Bingo.  This is a classic case of something we want to measure (the price of oil futures contracts) being heavily influenced by things (natural catastrophes, politics) that are impossible to quantify.

I expect we'll see much greater volatility in the near future, in part because the Bad People have likely figured out how easy it is to cause the West economic pain by staging a high profile (even if unsuccessful) attack on the oil infrastructure.

This this piece on the former Saudi oil minister seems germane to all of this as well...
Until we're all independent of oil?? Is that what he said? When does he expect that to happen--after the dieoff?
The problem with futures is that they are traded NOW.

If I expect resources to be scarce in, say, one to five years, I will be willing to pay more for it NOW. As traders say, it's already in the price.

If the world believes we are past peak, they would be willing to pay 10$ gasoline prices NOW - simply because it will be harder to get in 5 years. That means that the price that it will take to produce the stuff in 5 years are already considered NOW and do not need to be put into the futures' prices which are due in five years. The futures prices will therefore remain a sort of running average of past prices MINUS what you would get by putting your money into bonds.

That is why we see a long period of constant futures in the 1990s for instance.

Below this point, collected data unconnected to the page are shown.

(** * tcb-cli: chapter selection, naming and download coordination

    A shallow embedding of [cmd/tcb-cli/main.go] (and of the archive
    variant of the same program) together with the properties stated
    about it in the specification.  The selection parser, the chapter
    number and the names on disk have the same text in both.  The
    coordinator is modelled twice: with the single wait group of
    [cmd/tcb-cli/main.go] ([Batch]) and with the wait group per chapter
    of the other variants ([Nested]); the archive is the one of the
    archive variant.  The parser of the oldest variant, which has no
    check of the start of a range against its end, is [Earlier].  The
    three variants resolve the numbers selected to chapters in three
    ways ([selectChapters], [getSelectedChapters], [selectFirst]), and
    two of them choose the manga in two ways ([mangaSelection],
    [Archive.mangaSelection]); the prompts read what is typed as a list
    of reads.  The scraping itself and the transfer of an image are not
    modelled.

    Go values are modelled as follows.
    - [string] is a sequence of bytes: Rocq's [string] of [ascii].
    - [float64] is [spec_float], the IEEE 754 binary64 specification of
      the standard library, compared with [SFltb], [SFleb] and [SFeqb].
    - [map[float64]V] is an association list whose keys are compared
      with the floating-point [==] (so [NaN] never matches a key and
      the two zeros are the same key).
    - a function returning [(T, error)] returns a [result].
    - a [zip.Writer] is what it was given and whether a write of it has
      failed; an archive file is what a reader finds in it, which is
      nothing before [Close] has returned without error. *)

From Stdlib Require Import String Ascii List ZArith Lia Bool Arith.
From Stdlib Require Import SpecFloat Permutation Sorted.
Import ListNotations.

Local Open Scope string_scope.
Local Open Scope list_scope.

(** ** Results *)

Inductive result (E A : Type) : Type :=
| Ok (a : A)
| Err (e : E).

Arguments Ok {E A} a.
Arguments Err {E A} e.

(** ** Package [strings] *)

Module strings.

(** [strings.Contains(s, sep)] for a one-byte [sep]. *)
Fixpoint Contains (s : string) (sep : ascii) : bool :=
  match s with
  | EmptyString => false
  | String c s' => if Ascii.eqb c sep then true else Contains s' sep
  end.

(** [strings.Split(s, sep)] for a one-byte [sep]: the pieces between
    the occurrences of [sep]; one piece more than there are
    separators, and [[""]] for the empty string. *)
Fixpoint Split (s : string) (sep : ascii) : list string :=
  match s with
  | EmptyString => [EmptyString]
  | String c s' =>
      if Ascii.eqb c sep then EmptyString :: Split s' sep
      else match Split s' sep with
           | [] => [String c EmptyString]
           | p :: ps => String c p :: ps
           end
  end.

(** [strings.Join(elems, sep)]. *)
Fixpoint Join (elems : list string) (sep : string) : string :=
  match elems with
  | [] => EmptyString
  | [e] => e
  | e :: es => e ++ sep ++ Join es sep
  end.

Definition rev (s : string) : string :=
  string_of_list_ascii (List.rev (list_ascii_of_string s)).

Definition byteIn (c : ascii) (cutset : string) : bool := Contains cutset c.

Fixpoint TrimLeft (s cutset : string) : string :=
  match s with
  | EmptyString => EmptyString
  | String c s' => if byteIn c cutset then TrimLeft s' cutset else s
  end.

(** [strings.Trim(s, cutset)] for an ASCII [cutset]. *)
Definition Trim (s cutset : string) : string :=
  rev (TrimLeft (rev (TrimLeft s cutset)) cutset).

(** The white space of [unicode.IsSpace] below U+0080. *)
Definition asciiSpace (c : ascii) : bool :=
  match nat_of_ascii c with
  | 9 | 10 | 11 | 12 | 13 | 32 => true
  | _ => false
  end.

(** The UTF-8 encodings of the remaining white space: U+0085, U+00A0,
    U+1680, U+2000 to U+200A, U+2028, U+2029, U+202F, U+205F, U+3000. *)
Definition space2 (b0 b1 : nat) : bool :=
  Nat.eqb b0 194 && (Nat.eqb b1 133 || Nat.eqb b1 160).

Definition space3 (b0 b1 b2 : nat) : bool :=
  (Nat.eqb b0 225 && Nat.eqb b1 154 && Nat.eqb b2 128)
  || (Nat.eqb b0 226 && Nat.eqb b1 128
      && ((Nat.leb 128 b2 && Nat.leb b2 138)
          || Nat.eqb b2 168 || Nat.eqb b2 169 || Nat.eqb b2 175))
  || (Nat.eqb b0 226 && Nat.eqb b1 129 && Nat.eqb b2 159)
  || (Nat.eqb b0 227 && Nat.eqb b1 128 && Nat.eqb b2 128).

(** [strings.TrimLeftFunc(s, unicode.IsSpace)]. *)
Fixpoint trimLeftSpace (s : string) : string :=
  match s with
  | EmptyString => EmptyString
  | String c0 s1 =>
      if asciiSpace c0 then trimLeftSpace s1
      else match s1 with
           | String c1 s2 =>
               if space2 (nat_of_ascii c0) (nat_of_ascii c1)
               then trimLeftSpace s2
               else match s2 with
                    | String c2 s3 =>
                        if space3 (nat_of_ascii c0) (nat_of_ascii c1)
                                  (nat_of_ascii c2)
                        then trimLeftSpace s3 else s
                    | EmptyString => s
                    end
           | EmptyString => s
           end
  end.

Price went up and down, but the average was mostly the same - thus the futures (five years' difference, for instance) remained mostly the same.

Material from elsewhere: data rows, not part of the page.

(** The requests among a handler's effects, in the order issued. *)
Fixpoint requests (trace : list Effect) : list Request :=
  match trace with
  | [] => []
  | Fetch req :: trace' => req :: requests trace'
  | _ :: trace' => requests trace'
  end.

(** ** Handler bodies: state, effects and exceptions

    An [async] function body runs on the component state and the effects
    issued so far, and either returns or throws.  State set before a
    [throw] stays set. *)
Module Async.

Inductive Completion (A : Type) :=
| Returned (a : A)
| Thrown.
Arguments Thrown {A}.

Definition World : Type := Session.t * list Effect.

Definition t (A : Type) : Type := World -> Completion A * World.

Definition ret {A : Type} (a : A) : t A := fun w => (Returned a, w).

Definition bind {A B : Type} (m : t A) (k : A -> t B) : t B :=
  fun w =>
    match m w with
    | (Returned a, w') => k a w'
    | (Thrown, w') => (Thrown, w')
    end.

(** [throw new Error(...)]. *)
Definition throw {A : Type} : t A := fun w => (Thrown, w).

(** A [useState] setter. *)
Definition set (f : Session.t -> Session.t) : t unit :=
  fun w => (Returned tt, (f (fst w), snd w)).

Definition emit (e : Effect) : t unit :=
  fun w => (Returned tt, (fst w, snd w ++ [e])).

(** [try { body } catch (error) { handler }]. *)
Definition try_catch {A : Type} (body handler : t A) : t A :=
  fun w =>
    match body w with
    | (Returned a, w') => (Returned a, w')
    | (Thrown, w') => handler w'
    end.

(** [try { body } finally { final }]: [final] runs either way; the
    completion is that of [body] unless [final] throws. *)
Definition try_finally {A : Type} (body : t A) (final : t unit) : t A :=
  fun w =>
    match body w with
    | (c, w') =>
        match final w' with
        | (Returned _, w'') => (c, w'')
        | (Thrown, w'') => (Thrown, w'')
        end
    end.

(** [await fetch(url, ...)], the network answering with [answer]. *)
Definition fetch {R : Type} (req : Request) (answer : Fetched R) : t R :=
  bind (emit (Fetch req)) (fun _ =>
    match answer with
    | Rejects => throw
    | Resolves res => ret res
    end).

(** [await res.json()]. *)
Definition json {T : Type} (res : JsonResponse.t T) : t T :=
  match JsonResponse.json res with
  | Some v => ret v
  | None => throw
  end.

End Async.

Notation "x <- m ;; k" := (Async.bind m (fun x => k))
  (at level 61, m at next level, right associativity).
Notation "m ;; k" := (Async.bind m (fun _ => k))
  (at level 61, right associativity).

(** An event handler is a closure over the state of the render that
    created it; dispatching it runs its body from that state with no effect
    issued yet, and yields the resulting state and effects. *)
Definition dispatch (handler : Session.t -> Async.t unit) (s : Session.t)
  : Session.t * list Effect :=
  snd (handler s (s, [])).

(** ** Provider defaults *)

Definition getDefaultSettings (provider : jsstring) : AISettings.t :=
  {| AISettings.temperature :=
       if Str.eqb provider (js "deepseek") then 0.0%float else 0.7%float;
     AISettings.maxTokens :=
       if Str.eqb provider (js "anthropic") then 200000
       else if Str.eqb provider (js "openai") then 64000
       else if Str.eqb provider (js "google") then 1000000
       else if Str.eqb provider (js "deepseek") then 32768
       else 200000;
     AISettings.topP := 1%float;
     AISettings.streamOutput := true;
     AISettings.frequencyPenalty := 0%float;
     AISettings.presencePenalty := 0%float |}.

(** The updater that the settings effect passes to [setAISettings]. *)
Definition settingsUpdate (currentProvider : jsstring) (prev : AISettings.t)
  : AISettings.t :=
  {| AISettings.temperature :=
       if Str.eqb currentProvider (js "deepseek") then 0.0%float
       else AISettings.temperature prev;
     AISettings.maxTokens :=
       if Str.eqb currentProvider (js "anthropic") then 200000
       else if Str.eqb currentProvider (js "openai") then 64000
       else if Str.eqb currentProvider (js "google") then 1000000
       else if Str.eqb currentProvider (js "deepseek") then 32768
       else AISettings.maxTokens prev;
     AISettings.topP := AISettings.topP prev;
     AISettings.streamOutput := AISettings.streamOutput prev;
     AISettings.frequencyPenalty := AISettings.frequencyPenalty prev;
     AISettings.presencePenalty := AISettings.presencePenalty prev |}.

(** The body of the effect "for updating settings when model changes". *)
Definition settingsEffect (currentProvider : jsstring) (s : Session.t)
  : Session.t :=
  if falsy currentProvider then s
  else Session.setAISettings (settingsUpdate currentProvider) s.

If you see the futures price as "present expectations of the price in the future", you will be led down the wrong path. PRESENT PRICES already have the present expectations of future availability priced in.

If you try to use the future's price to tell us something about the future, you fall into the thought trap that Greenspan fell into a while back - that PO doesn't exist because the future markets don't show it. As he made his comments (not quite two years ago, if I remember correctly), oil was priced somewhere under 40$.

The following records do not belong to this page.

(** * bpvo: the photometric error kernel (bpvo/photo_error.cc)

    A shallow embedding of [PhotoError::Impl], of the public [PhotoError]
    wrapper, and of the variant of [init] that the file keeps under
    [PHOTO_ERROR_WITH_OPENCV].

    - single-precision numbers are IEEE binary32 values, computed with the
      Standard Library's executable specification of floating point;
    - the SSE intrinsics the kernel uses are functions on four-lane vectors;
    - raw pointers are an address together with the array they point to; an
      access outside the array is undefined behaviour in C++ and is a [Fault]
      here, and every index at which the target image is dereferenced is
      logged;
    - the preprocessor symbols [WITH_SIMD] and [__SSE4_1__] are the two
      booleans of [Section Build];
    - [projectPoints], which [init] calls, is defined outside
      photo_error.cc: [init] takes it as a parameter, and
      [projectPoints_spec] is what the specification says of it.

    The definitions come first; the proofs follow: the kernel under its
    precondition, the properties of [run] and [init], and, for the
    interpolation weights, the rounding of binary32 arithmetic on the unit
    interval. *)

From Stdlib Require Import ZArith Bool Lia QArith Qabs Qpower Lqa.
From Stdlib Require Import Floats.SpecFloat.
From stdpp Require Import base list.

Local Open Scope Z_scope.

(** ** Single precision *)

Definition prec : Z := 24.
Definition emax : Z := 128.

Definition float : Type := spec_float.

(** [0.0f] *)
Definition fzero : float := S754_zero false.
(** [1.f] *)
Definition fone : float := SFone prec emax.

Definition fadd : float -> float -> float := SFadd prec emax.
Definition fsub : float -> float -> float := SFsub prec emax.
Definition fmul : float -> float -> float := SFmul prec emax.
Definition fdiv : float -> float -> float := SFdiv prec emax.

(** The binary32 number nearest to [m * 2^e]; used to write literals. *)
Definition f32 (m e : Z) : float := binary_normalize prec emax m e false.

#[global] Instance float_inhabited : Inhabited float := populate fzero.

(** ** 32-bit [int] *)

Definition INT_MIN : Z := - 2 ^ 31.
Definition INT_MAX : Z := 2 ^ 31 - 1.

(** Conversion of a [size_t] to [int], as in [int num_points = v.size()]:
    the value is reduced modulo 2^32 into the signed range. *)
Definition int_of_size (n : nat) : Z :=
  (Z.of_nat n + 2 ^ 31) mod 2 ^ 32 - 2 ^ 31.
(* ===== verification/Spec2Rocq.v ===== *)
(** * A verification development for the Mythical Mysfits CDK deployment scripts

    The repository deploys the Mythical Mysfits web application on AWS with
    the CDK (src/webgen/app.py and the stacks of src/webgen/webgen), and
    drives the deployment with Python scripts: src/webgen/utils/
    prepare_files.py looks the deployed resources up and writes their ids
    into the web pages and stack sources; clean_utils.py tears down what
    the stacks leave behind; test_ecr_empty.py, test_no_inference_endpoint.py
    and deploy_ecs_service.py are checks and a redeploy for the shell
    scripts; src/webgen/app/service/mysfitsTableClient.py is the service
    that reads and updates the DynamoDB table of the mysfits. All of them
    talk to AWS through boto3; AWS is modelled as an account state (an
    environment model written from the boto3 and AWS documentation, not
    code of the repository), and each script is a function on a [World]
    (files, unwritable paths, printed lines, [os.environ], the account).

    ** Files, in dependency order

    - [Spec2Rocq] (this file, the prelude): Python exceptions [exn]; the
      state-and-exception monad [pyM S A := S -> outcome A * S] with
      [raise], [try_except], [for_] and [fold_m] (a [for] loop with an
      accumulator) and its notation scope [py_scope]; truthiness
      ([Truthy]); frame conditions [preserves] and invariants [keeps] with
      their combinators in the hint database [py]; loop lemmas
      ([fold_m_ok], [for_ok], [fold_m_acc] and the tactics [for_loop],
      [fold_loop], [fold_acc_loop]) proving that a loop completes and what
      it computes; generic lemmas on strings, lists and maps.
    - [PyStr]: [str.find], [in], slicing, [str.replace] (CPython's
      leftmost non-overlapping algorithm, [str_replace]), [str.lower],
      [str.join], [int()]; the replacement is proved equal to a
      declarative decomposition of the text, and to work independently
      on each side of a character the pattern does not contain.
    - [Json]: JSON values, [json.dumps] with its default separators and
      [ensure_ascii] escaping, and [json.loads]: a scanner for the
      literal, integer, string, array and object syntax, run on fuel.
      [TableClient]'s [json.load] of populate-dynamodb.json and the
      [json.loads] of the Swagger text are this parser. A [str.replace]
      of a placeholder on the text [json.dumps] writes acts inside its
      strings only. Written from CPython's json module, not from src/.
    - [PyDecimal]: Python's [Decimal(str)] (its syntax: sign, digits,
      point, exponent, underscores, surrounding whitespace, [Infinity] and
      [NaN]), boto3's [DYNAMODB_CONTEXT] (38 digits, exponents from -128
      to 126, every inexact or out-of-range value trapped), DynamoDB's
      number range and the text DynamoDB answers for a number. Written
      from CPython's decimal module, boto3's [types.py] and the DynamoDB
      documentation.
    - [Cloud]: the account: REST APIs, user pools and clients, SageMaker
      endpoints, configs and models, log groups, tables, repositories and
      NAT gateways per region; buckets; ECR images; ECS deployments; the
      denied operations. The pages the list calls return (25 REST APIs,
      10 SageMaker items, 50 log groups, [MaxResults] user pools).
    - [World]: the [World] record, [print], [os.environ], [open], boto3
      clients ([client], [NoRegionError]); the read calls of prepare_files.py
      behind the interface [ProviderApi], whose laws ([ProviderApiLaws],
      the calls change nothing) are discharged by the AWS model.
    - [AwsOps]: the deleting and listing calls of clean_utils.py
      (delete_log_group, delete_table, delete_user_pool,
      delete_repository, SageMaker deletes, S3 list/location/empty/delete)
      with their [ClientError] codes; the invariant [world_wf] (names are
      unique) and its preservation by every call.
    - [Substitute]: [replace_string_in_file] (prepare_files.py:60-72): the
      bindings applied in order, a missing or empty value giving
      [NOT_FOUND]; [generate_swagger_spec_json] of apigateway_stack.py.
    - [Lookup]: get_execute_api_endpoint, get_user_pool_id,
      get_user_pool_client_id, get_sagemaker_endpoint_name
      (prepare_files.py:12-57, 157-174), proved against [ProviderApi].
    - [PrepareFiles]: the four update modes (web, kinesis, replace_email,
      recommendations) and the [__main__] dispatch of prepare_files.py.
    - [CleanUtils]: every function and the [__main__] block of
      clean_utils.py.
    - [Checks]: test_ecr_empty.py, test_no_inference_endpoint.py and
      deploy_ecs_service.py with the ECR ListImages and ECS UpdateService
      calls.
    - [Dynamo]: the table of dynamodb_stack.py (key, two global secondary
      indexes), DynamoDB's attribute values ([S], [N], [BOOL], [NULL],
      [L], [M]) and the calls of the service (Scan, Query on an index,
      GetItem, UpdateItem with [SET a = a + n] and its number-range
      check, PutItem with its key validation), over any state with a
      [HasDdb] instance; boto3's [TypeSerializer] turning the Python dict
      of [table.put_item(Item=item)] into attribute values.
    - [TableClient]: getAllMysfits, queryMysfits, getMysfit, likeMysfit,
      adoptMysfit and load_initial_values of mysfitsTableClient.py.
    - [MysfitStore]: the contract the service offers the web pages, a
      store of [Mysfit] records by id with its listing, page, like, adopt
      and load operations ([Store]); the abstraction [abstract_table]
      that decodes the items of [MysfitsTable] into that store; the page
      requests ([request]), their handlers ([handle]) and a session of
      requests served in order ([serve], [Store.session]).
    - [Stacks]: app.py and the resources of its ten stacks that the
      scripts look up; [cdk deploy] in dependency order with rollback of a
      stack whose resource names are taken.
    - [Schedule]: every order in which [cdk deploy] may deploy the stacks,
      as a step relation on (deployed, pending) stacks: a step deploys any
      pending stack whose dependencies are deployed; an inductive
      [eventually] (every run reaches a state); the deterministic
      [deploy_order] of [Stacks] as one run of the relation.
    - [Iam]: IAM policy statements as the CDK builds them
      ([PolicyStatement], [add_actions], [add_resources], roles and
      [add_to_policy]) and their evaluation (an [Allow] applies and no
      [Deny] does, actions compared case-insensitively, wildcards [*] and
      [?] matched by [wmatch], proved equal to the inductive [glob]).
      An environment model written from the IAM documentation.
    - [ApiGw]: API Gateway REST APIs, resources, methods, the three
      integration kinds of the code (an AWS service integration with its
      credentials role, a Lambda integration with the CDK's default
      [proxy=True], a mock) and the responses of the non-proxy ones.
    - [ApiStack]: the values one stack passes to another in app.py
      (the ECS stack's load balancer DNS name and ARN, the Cognito pool
      id) as CloudFormation values ([Ref], [Fn::GetAtt]) resolved at
      deployment; the CfnOutputs of the DynamoDB, ECS, Cognito and
      APIGateway stacks; apigateway_stack.py's constructs (the imported
      load balancer, the VPC link, the [CfnRestApi] with its Swagger body,
      the [CfnDeployment] to [prod]); the route API Gateway gives an
      execute-api URL.
    - [Services]: every construct of kinesis_firehose_stack.py,
      xray_stack.py and sagemaker_stack.py (statements, roles, Lambda
      functions, the delivery stream, the three REST APIs with their
      [OPTIONS] preflights) and the requests they make on AWS: the
      integrations' calls, the delivery stream's writes and its
      processor's invocation, the event source's stream reads, and the
      Lambda runtime's logs and trace segments.
    - [Containers]: the ECS stack's Fargate service, roles and security
      rules; network_ecr_stack.py's VPC, Fargate service, outputs and
      inline policy (decoded as [PolicyDocument.from_json] does, with its
      JSON round trip); the CiCd stack's build project and pipeline.
    - [Website]: web_application_stack.py: the bucket, the origin access
      identity and its read grant, the CloudFront distribution and the
      deployment of ./web; the upload of the local files and the answer
      to a viewer request.
    - [Notebook]: the SageMaker notebook mysfit_recommendations_knn.py,
      cell by cell ([setup_role], [load_data], [upload_train],
      [upload_test], [train], [deploy_endpoint], composed as [notebook])
      over a state [Notebook] that adds the IAM roles and the training jobs
      to the scripts' [World]; the SageMaker SDK calls ([default_bucket],
      [fit], [deploy]) are transitions written from the SDK's
      documentation. The section [notebook] takes what the SDK only looks
      up (the float syntax numpy accepts, the registry of the kNN image)
      as variables.

    ** What is proved

    - prepare_files.py (C1-C3, C10, C12-C14, C16-C20): the exit on a
      missing MysfitsApi; the functional behaviour of the substitution
      (one binding, C3; the bindings in sequence, so that inserted text is
      scanned again for every later token, C10) and of each lookup; the
      files each mode writes; the diagnostics that are dead code; the
      crash on a missing user pool; the first-page-only API listing. The
      substitution engine equals the [str.replace] chain of
      apigateway_stack.py (C13), and that chain, run on a template
      written by [json.dumps], gives the template's document with the
      values substituted in its strings (C36).
    - The notebook (C4, C28): run on a suitable account it completes and
      its endpoint is then found by prepare_files.py's lookup and by
      test_no_inference_endpoint.py; a role left without its policy is
      never repaired and every training job then fails.
    - The website (C5): the file [web/f] is served at [/f], and [/] is
      served [web/index.html].
    - The deployment (C6-C8, C29, C30): a table left by an earlier
      deployment makes the redeployment roll back (C6); every schedule
      [cdk deploy] may choose deploys all ten stacks of app.py, each after
      its dependencies and in particular in the order app.py's
      constructor arguments force ([app_py_order]: ECS after Network and
      ECR, APIGateway after ECS and Cognito, KinesisFirehose after
      DynamoDB) (liveness, C7); [deploy_order] finds such an order within
      its fuel whatever order app.py lists the stacks in (termination,
      C29); the URL prepare_files.py finds for MysfitsApi after the
      deployment is routed to the stage the [CfnDeployment] of
      apigateway_stack.py creates (C8); the ECS stack may be deployed
      while the DynamoDB stack is still pending (C30).
    - The service stacks (C11, C15, C27): every request AWS makes on
      behalf of the constructs (not the requests of the functions' code,
      which is not in the repository), for any object key and log group,
      is allowed by the statements of the role that makes it; the clicks API's role may do
      exactly one thing; the ECS task role reaches every DynamoDB table
      while the NetworkECR policy reaches only [MysfitsTable].
    - clean_utils.py (C21-C26): which resources each function deletes
      and which it leaves, the completion of every loop (an explicit loop
      invariant per [for]), the crash on a log group matching two
      prefixes, us-east-1 buckets never deleted. Lemmas of [CleanUtils]
      show every call keeps [world_wf].
    - The service (C9, C31-C35): on a table of complete items the
      handlers refine the store ([MysfitStore]): the reads answer what
      the store answers (C31); any sequence of page requests the store
      accepts, served one after another ([serve]), gets the store's
      answers, errors included (a like past DynamoDB's 38 digits raises
      [ValidationException]), and keeps the table complete ([table_ok])
      and abstracting to the store's state after the session (C32);
      [load_initial_values] on a file [json.dumps] wrote loads its
      storable mysfits (non-empty keys, numbers of at most 38 digits)
      into the store, through [Decimal], the boto3 serializer and
      DynamoDB's validation (C9), and listing after a load shows each
      loaded mysfit once, in the table's order (C35). [queryMysfits]
      answers the mysfits of the index (C34), and the adoption of an
      unknown id, outside the store's contract, succeeds and breaks every
      later listing (C33).
    - The checks: test_no_inference_endpoint.py's verdict,
      test_ecr_empty.py's and deploy_ecs_service.py's effects are
      specified by lemmas of [Checks].

    ** Bounds and fuel

    [replace_loop] runs on fuel [S (length s)]; every step consumes at
    least one character of a non-empty token, so this is enough, and
    [replace_loop_fuel] proves any larger fuel gives the same text.
    [deploy_order] runs on fuel [length stacks]: each round deploys one
    stack, and [deploy_order_complete_fuel] proves that this fuel (or
    more) finds an order whenever one exists. The scheduler relation of
    [Schedule] terminates because each step removes a pending stack.
    [json_loads] runs [read_value] on fuel [length s]: every call
    consumes at least one character, and [json_size_length] proves the
    fuel a document needs is at most the length of its text. All other
    loops are structural over the lists the code iterates. Python
    integers are [Z] and do not overflow; DynamoDB numbers are decimals
    [c * 10^e] kept to DynamoDB's bounds (38 significant digits,
    magnitudes from 1E-130 to below 1E126), which [UpdateItem] and
    [PutItem] check. The notebook's
    [int(0.9 * n)] is [9 * n / 10]: the double nearest to 0.9 is a little
    above it, so the product is never below [9n/10], and it stays below
    the next integer for every [n < 10^15].

    ** Not modelled

    The load balancer's forwarding and the VPCs' routing (the VPCs,
    load balancers and outputs are data); the CDK's encoding of a
    cross-stack value as a token inside the Swagger text (the constructor
    of apigateway_stack.py is run on the resolved values); the Lambda
    functions' code (not in the repository: the stacks name code
    directories that are absent), so the answers of the proxy
    integrations and the requests the functions make beyond the
    statements their stacks grant; what SNS and Firehose do with the
    data; CloudFormation's stack records (a rolled-back deployment is
    modelled by its effect on the resources, not by a ROLLBACK_COMPLETE
    stack left behind); ARNs are symbolic values compared for equality,
    which is all IAM evaluation and the lookups use; CloudFront caching; webgen_stack.py (it only calls the
    external CDK-SPA-Deploy library, and its instantiation is commented
    out); in the notebook, the random shuffle and the array contents (the
    state records object keys and array shapes, not data) and the
    comment and whitespace syntax of [np.loadtxt]; JSON floats,
    exponents and code points above 255 (the parser answers [None] for
    them); logging; and the
    network: an AWS call either answers from the account state or fails
    with its [ClientError]. *)

From Stdlib Require Import String ZArith.
From stdpp Require Import base list gmap strings.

I have to disagree with you on this, as this entire discussion of contango and backwardation is a discussion of exatly when and why futures prices DO NOT remain a "running average of past prices MINUS what you would get by putting your money into bonds."  Futures prices do, in fact, represent the market's expectation of the future equillibrium of supply and demand (price)--if they only represented today's price minus carry cost and bond yield, then they would always be in a formulaic backwardation, and this is definitely not what the price data actually shows.  How, for example, would this "running average minus" maxim account for futures prices being higher in December 2007 than the spot price today?  Just my opinion, but I think that some of the other commentary on this thread has done an excellent job of explaining the real mix between short-term risk and long term supply issues...
Yeah, sorry. Of course there's a premium for futures in the short term (about a year) - otherwise you would be in a deflationary world - buy tomorrow at a cheaper price than today, then you always buy 3-12 months in advance and sell at termin, month for month - a nice arbitrage...

But after that, it's a question of "investment" (speculation) and what's going to give you the most return on your money. In that respect, all investments must be equal. That's why the comparison with the bonds comes in.

Sorry again. I meant "sell at delivery date". German slipped in there somehow.

Anyway, the economist would say there's no free lunch - neither in the short term or in the long term, and the typical curve (Feb. 2005) demonstrates this wisdom.